• Work to be completed: Below are some records. Return exactly the lines from the one containing "let? (value, bytes) := map_err" through the one containing "if has_value", both included, and only those.

+++ Material for this task

(** Once registered, a user can log in with the same password and gets the session token, and a
    request with that token is authenticated as that user. *)
Theorem register_then_login (salt : N) (token username email password tok : string) (db db' : Sqlite) :
  accounts_below (sqlite db) →
  Handlers.register settings salt token username email password db = (db', Ok tok) →
  Handlers.login username password db' = Ok tok ∧
  ∃ user, Handlers.user_auth (HeaderText ("Token " ++ tok)) db' = Ok user ∧ u_username user = username.
Proof.
  intros [Hu Hs] Hreg. apply register_Ok_inv in Hreg as (-> & Hnu & Hns & Husers & Hsess).
  set (user := mk_user _ _ _ _) in Husers.
  assert (Tables.get_user (sqlite db') username = Ok user) as Hget.
  { unfold Tables.get_user, Tables.fetch_one. rewrite Husers, filter_app, filter_nil_iff by done.
    simpl. by rewrite filter_cons_True. }
  assert (Tables.get_session_user (sqlite db') token = Ok user) as Hsu.
  { unfold Tables.get_session_user, Tables.fetch_one. rewrite Husers, Hsess, bind_app.
    match goal with |- context [head (?l ++ _)] => assert (l = []) as -> end.
    { destruct (_ ≫= _) as [|x l] eqn:E; [done|exfalso].
      assert (x ∈ x :: l) as Hx by left. rewrite <- E in Hx.
      apply list_elem_of_bind in Hx as (y & Hx & Hy). apply list_elem_of_bind in Hx as (s & Hx & Hsin).
      case_decide as Hc; [|by apply not_elem_of_nil in Hx]. destruct Hc as [Hc1 Hc2].
      apply elem_of_app in Hsin as [Hsin|Hsin]; [by apply (Hns s)|].
      apply list_elem_of_singleton in Hsin as ->. simpl in Hc1. apply Hu in Hy. lia. }
    rewrite app_nil_l. simpl. rewrite app_nil_r, bind_app.
    match goal with |- context [head (?l ++ _)] => assert (l = []) as -> end.
    { destruct (_ ≫= _) as [|x l] eqn:E; [done|exfalso].
      assert (x ∈ x :: l) as Hx by left. rewrite <- E in Hx.
      apply list_elem_of_bind in Hx as (s & Hx & Hsin).
      case_decide as Hc; [|by apply not_elem_of_nil in Hx]. destruct Hc as [_ Hc]. by apply (Hns s). }
    simpl. by rewrite decide_True. }
  split.
  - unfold Handlers.login. simpl. rewrite Hget. simpl.
    unfold Tables.get_user_session, Tables.fetch_one. rewrite Hsess, filter_app, filter_nil_iff.
    + simpl. rewrite filter_cons_True by done. simpl. unfold Handlers.verify_str. simpl.
      destruct (hash_verifies salt password) as (h & -> & ->). done.
    + intros s Hsin%Hs. simpl. lia.
  - exists user. split; [|done]. unfold Handlers.user_auth.
    assert (split_once Handlers.space ("Token " ++ token) = Some ("Token", token)) as ->.
    { unfold split_once. rewrite chars_app. simpl. by rewrite unchars_chars. }
    rewrite decide_True by done. simpl. by rewrite Hsu.
Qed.
End accounts.
(* ===== verification/Kv.v ===== *)
(** * The key-value store ([atuin-kv])

    [KvRecord] and its codec, the table [kv] of the cache database, and [KvStore]: [set] and
    [delete] write to the log and to the cache, [build] recomputes the cache from the log. *)
From S2P Require Import Prelude Text Record Status Rmp RmpWire Encryption SqliteStore Log.

(** ** Records ([store/record.rs]) *)

Record KvRecord : Type := mk_kv { kv_namespace : string; kv_key : string; kv_value : option string }.

Section kv_codec.
Context `{Rmp}.

(** [KvRecord::serialize] *)
Definition kv_serialize (r : KvRecord) : list Z :=
  write_array_len 4 ++ write_str (kv_namespace r) ++ write_str (kv_key r)
  ++ write_bool (bool_decide (is_Some (kv_value r)))
  ++ match kv_value r with Some v => write_str v | None => [] end.

(** [KvRecord::deserialize] *)
Definition kv_deserialize (data : list Z) (version : RecordVersion) : result KvRecord Eyre :=
  match version with
  | V0 =>
      let '(bytes, n) := read_array_len data in
      let? nfields := map_err EyreValue n in
      if nfields =? 3 then
        let? (namespace, bytes) := map_err EyreStr (read_str_from_slice bytes) in
        let? (k, bytes) := map_err EyreStr (read_str_from_slice bytes) in
        let? (value, bytes) := map_err EyreStr (read_str_from_slice bytes) in
        match bytes with
        | [] => Ok (mk_kv namespace k (Some value))
        | _ => Err (EyreMsg "trailing bytes in encoded kvrecord. malformed")
        end
      else Err (EyreMsg "too many entries in v0 kv record")
  | V1 =>
      let '(bytes, n) := read_array_len data in
      let? nfields := map_err EyreValue n in
      if nfields =? 4 then
        let? (namespace, bytes) := map_err EyreStr (read_str_from_slice bytes) in
        let? (k, bytes) := map_err EyreStr (read_str_from_slice bytes) in
        let '(bytes, b) := read_bool bytes in
        let? has_value := map_err EyreValue b in
        let? (value, bytes) :=
          if has_value
          then let? (v, bytes) := map_err EyreStr (read_str_from_slice bytes) in Ok (Some v, bytes)
          else Ok (None, bytes) in
        match bytes with
        | [] => Ok (mk_kv namespace k value)
        | _ => Err (EyreMsg "trailing bytes in encoded kvrecord. malformed")
        end
      else Err (EyreMsg "too many entries in v1 kv record")
  | _ => Err (EyreMsg "unknown version")
  end.
End kv_codec.

#[export] Instance kv_codec `{Rmp} : EventCodec KvRecord := {|
  ev_tag := Kv;
  ev_version := V1;
  ev_known v := match v with V0 | V1 => true | _ => false end;
  ev_serialize := kv_serialize;
  ev_deserialize := kv_deserialize
|}.

(** ** The cache ([database.rs]) *)

(** [KvEntry] *)
Record KvEntry : Type := mk_entry { en_namespace : string; en_key : string; en_value : string }.

Module KvDb.

(** The table [kv], unique by namespace and key. *)
Abbreviation t := (gmap (string * string) string) (only parsing).

(** [save]: insert, or update on conflict. *)
Definition save (db : t) (e : KvEntry) : t := <[(en_namespace e, en_key e) := en_value e]> db.

Definition delete (db : t) (namespace k : string) : t := base.delete (namespace, k) db.

Definition load (db : t) (namespace k : string) : option KvEntry :=
  mk_entry namespace k <$> db !! (namespace, k).

Definition entry_of (p : string * string * string) : KvEntry := mk_entry p.1.1 p.1.2 p.2.

(** [list]: order by key within a namespace, by namespace and key without. *)
Definition list (db : t) (namespace : option string) : list KvEntry :=
  match namespace with
  | Some ns => sort_by_key en_key (filter (λ e, en_namespace e = ns) (entry_of <$> map_to_list db))
  | None => sort_by_key (λ e, (en_namespace e, en_key e)) (entry_of <$> map_to_list db)
  end.

End KvDb.

(** ** The store ([store.rs]) *)

Record KvState : Type := mk_kv_state { record_store : Store.t; kv_db : KvDb.t }.

Module KvStore.
Section kv_store.
Context `{Rmp, Crypto} (k : key) (host_id : HostId).

(** [push_record] *)
Definition push_record (d : Draw) (r : KvRecord) : stm KvState EncryptionError (RecordId * RecordIdx) := λ s,
  let '(st, res) := push_event d k host_id r (record_store s) in (mk_kv_state st (kv_db s), res).

Definition on_db (f : KvDb.t → KvDb.t) : stm KvState EncryptionError unit := λ s,
  (mk_kv_state (record_store s) (f (kv_db s)), Ok tt).

(** [set] *)
Definition set (d : Draw) (namespace ky value : string) : stm KvState EncryptionError unit :=
  let! _ := push_record d (mk_kv namespace ky (Some value)) in
  on_db (λ db, KvDb.save db (mk_entry namespace ky value)).

(** [get] *)
Definition get (s : KvState) (namespace ky : string) : option string :=
  en_value <$> KvDb.load (kv_db s) namespace ky.

(** [delete]: each key with what its record draws. *)
Fixpoint delete (namespace : string) (keys : list (string * Draw)) : stm KvState EncryptionError unit :=
  match keys with
  | [] => st_ret tt
  | (ky, d) :: keys' =>
      let! _ := push_record d (mk_kv namespace ky None) in
      let! _ := on_db (λ db, KvDb.delete db namespace ky) in
      delete namespace keys'
  end.

(** [format!("{}.{}", namespace, key)] *)
Definition uniq_id (namespace ky : string) : string := namespace ++ "." ++ ky.

(** The body of [build]'s first loop. *)
Definition apply_newest (acc : KvDb.t * gset string) (r : KvRecord) : KvDb.t * gset string :=
  let id := uniq_id (kv_namespace r) (kv_key r) in
  if decide (id ∈ acc.2) then acc
  else
    (match kv_value r with
     | Some v => KvDb.save acc.1 (mk_entry (kv_namespace r) (kv_key r) v)
     | None => KvDb.delete acc.1 (kv_namespace r) (kv_key r)
     end, {[id]} ∪ acc.2).

(** The body of the second loop. *)
Definition drop_unvisited (visited : gset string) (db : KvDb.t) (e : KvEntry) : KvDb.t :=
  if decide (uniq_id (en_namespace e) (en_key e) ∈ visited) then db
  else KvDb.delete db (en_namespace e) (en_key e).

(** [build] *)
Definition build (s : KvState) : KvState :=
  let tagged := reverse (Store.all_tagged (record_store s) Kv) in
  let cached := KvDb.list (kv_db s) None in
  let '(db, visited) := foldl apply_newest (kv_db s, ∅) (omap (read_event k) tagged) in
  mk_kv_state (record_store s) (foldl (drop_unvisited visited) db cached).
End kv_store.
End KvStore.

(** ** Lemmas on the codec *)

Definition kv_ok `{Rmp} (r : KvRecord) : Prop :=
  is_str (kv_namespace r) ∧ is_str (kv_key r) ∧ ∀ v, kv_value r = Some v → is_str v.

Section kv_codec_laws.
Context `{RmpLaws}.

Lemma kv_roundtrip r : kv_ok r → kv_deserialize (kv_serialize r) V1 = Ok r.
Proof.
  intros (Hns & Hk & Hv). unfold kv_deserialize, kv_serialize.
  rewrite read_write_array_len by lia. cbn [map_err rbind]. change (4 =? 4) with true. cbv iota.
  rewrite read_write_str by done. cbn [map_err rbind]. rewrite read_write_str by done. cbn [map_err rbind].
  rewrite read_write_bool. cbn [map_err rbind]. destruct r as [ns ky [v|]]; simpl in *.
  - rewrite <- (app_nil_r (write_str v)), read_write_str by auto. done.
  - done.
Qed.
(* ===== verification/Scripts.v ===== *)
(** * The script store ([atuin-scripts/src/store.rs], [store/script.rs], [store/record.rs], [database.rs])

    Scripts and their log records, the two tables of the script database with their unique columns, and
    the rebuild of the database from the log. The text of a UUID is an interface. *)
From S2P Require Import Prelude Text Record Status Rmp RmpWire Encryption SqliteStore Log Kv.

(** ** Scripts *)

(** [Uuid]'s [Display] and [parse_str]. *)
Class UuidText : Type := { uuid_text : Uuid → string; parse_uuid_text : string → option Uuid }.

Class UuidTextLaws `{Rmp, UuidText} : Prop := {
  uuid_text_parses u : parse_uuid_text (uuid_text u) = Some u;
  uuid_text_str u : is_str (uuid_text u)
}.

Record Script : Type := mk_script {
  sc_id : Uuid; sc_name : string; sc_description : string; sc_shebang : string; sc_tags : list string; sc_script : string
}.

#[export] Instance Script_eq_dec : EqDecision Script.
Proof. solve_decision. Defined.

(** [ScriptRecord] *)
Inductive ScriptRecord : Type := SCreate (s : Script) | SUpdate (s : Script) | SDelete (id : Uuid).

(** A failure is a panic of an [unwrap], or an error. *)
Inductive ScriptError : Type := ScriptPanic | ScriptEyre (e : Eyre).

Definition unwrap {A E} (r : result A E) : result A ScriptError := map_err (λ _, ScriptPanic) r.

Section codec.
Context `{Rmp, UuidText}.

++++++

• Task answer:
        let? (value, bytes) := map_err EyreStr (read_str_from_slice bytes) in
        match bytes with
        | [] => Ok (mk_kv namespace k (Some value))
        | _ => Err (EyreMsg "trailing bytes in encoded kvrecord. malformed")
        end
      else Err (EyreMsg "too many entries in v0 kv record")
  | V1 =>
      let '(bytes, n) := read_array_len data in
      let? nfields := map_err EyreValue n in
      if nfields =? 4 then
        let? (namespace, bytes) := map_err EyreStr (read_str_from_slice bytes) in
        let? (k, bytes) := map_err EyreStr (read_str_from_slice bytes) in
        let '(bytes, b) := read_bool bytes in
        let? has_value := map_err EyreValue b in
        let? (value, bytes) :=
          if has_value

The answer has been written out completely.